- Opening Delimiter -

(** [FormatUint] prints digits that [ParseUint] reads back. *)
Lemma format_digits_codes fuel n acc :
  0 ≤ n → forallb is_digit (codes acc) = true →
  forallb is_digit (codes (format_digits fuel n acc)) = true.
Proof.
  revert n acc. induction fuel as [|f IH]; intros n acc Hn Hacc; [done|]. simpl.
  assert (Hd : forallb is_digit
    (codes (String (ascii_of_N (Z.to_N (48 + n mod 10))) acc)) = true).
  { rewrite codes_String. simpl. rewrite Hacc, andb_true_r.
    pose proof (Z.mod_pos_bound n 10 ltac:(lia)). unfold code.
    rewrite N_ascii_embedding by lia. rewrite Z2N.id by lia.
    unfold is_digit. lia. }
  case_match; [done|]. apply IH; [|done]. apply Z.div_pos; lia.
Qed.

Lemma digits_value_cons d l : digits_value (d :: l) = (d - 48) * 10 ^ len l + digits_value l.
Proof.
  unfold digits_value, len. simpl.
  assert (H : ∀ l a, fold_left (λ acc x, acc * 10 + (x - 48)) l a =
    a * 10 ^ Z.of_nat (length l) + fold_left (λ acc x, acc * 10 + (x - 48)) l 0).
  { clear. induction l as [|x l IH]; intros a; simpl length; cbn [fold_left].
    - rewrite Z.pow_0_r. lia.
    - rewrite IH, (IH (0 * 10 + (x - 48))). rewrite Nat2Z.inj_succ, Z.pow_succ_r by lia. nia. }
  rewrite H. simpl. lia.
Qed.

Lemma slength_nonneg s : 0 ≤ slength s.
Proof. unfold slength. lia. Qed.

Lemma slength_String c s : slength (String c s) = slength s + 1.
Proof. unfold slength. simpl. lia. Qed.

Lemma slength_stake n s : 0 ≤ n → slength (stake n s) = Z.min n (slength s).
Proof.
  revert n. induction s as [|c s IH]; intros n Hn.
  - simpl. unfold slength. simpl. lia.
  - pose proof (slength_nonneg s). cbn [stake]. destruct (Z.leb_spec n 0).
    + rewrite slength_String. unfold slength at 1. simpl. lia.
    + rewrite !slength_String, IH by lia. lia.
Qed.

Lemma digits_value_bounds l : forallb is_digit l = true → 0 ≤ digits_value l < 10 ^ len l.
Proof.
  induction l as [|d l IH]; intros H; [done|]. simpl in H. go_bool. destruct H as [Hd Hl].
  specialize (IH Hl). rewrite digits_value_cons. unfold is_digit in Hd. go_bool.
  unfold len in *. simpl length. rewrite Nat2Z.inj_succ, Z.pow_succ_r by lia. nia.
Qed.

(** ASCII data decodes byte by byte. *)
Lemma range_from_ascii bs i :
  Forall (λ b, b < 128) bs →
  (λ e, e.1.2) <$> range_from 0 i bs = bs ∧ Forall (λ e, e.1.2 < 128) (range_from 0 i bs).
Proof.
  intros HF. revert i. induction HF as [|b bs Hb HF IH]; intros i; [done|]. cbn [range_from].
  unfold decode_rune. rewrite (proj2 (Z.ltb_lt b 128)) by lia. cbn [pred].
  destruct (IH (i + 1)) as [He HF']. split; [rewrite fmap_cons; by rewrite He|by constructor].
Qed.

Lemma runes_ascii s : Forall (λ b, b < 128) (codes s) → runes s = codes s.
Proof. intros H. apply range_from_ascii, H. Qed.

Lemma utf8_valid_ascii s : Forall (λ b, b < 128) (codes s) → utf8_valid s = true.
Proof.
  intros H. unfold utf8_valid. apply forallb_forall. intros e He%list_elem_of_In.
  destruct (range_from_ascii (codes s) 0 H) as [_ HF]. rewrite Forall_forall in HF.
  specialize (HF e He). unfold invalid_rune, RuneError. go_bool. lia.
Qed.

- Closing Delimiter -

ACTIVITY: Find the lines in the data that include "specialize", then copy each of them.

EXERCISE ANSWER:
  specialize (IH Hl). rewrite digits_value_cons. unfold is_digit in Hd. go_bool.
  specialize (HF e He). unfold invalid_rune, RuneError. go_bool. lia.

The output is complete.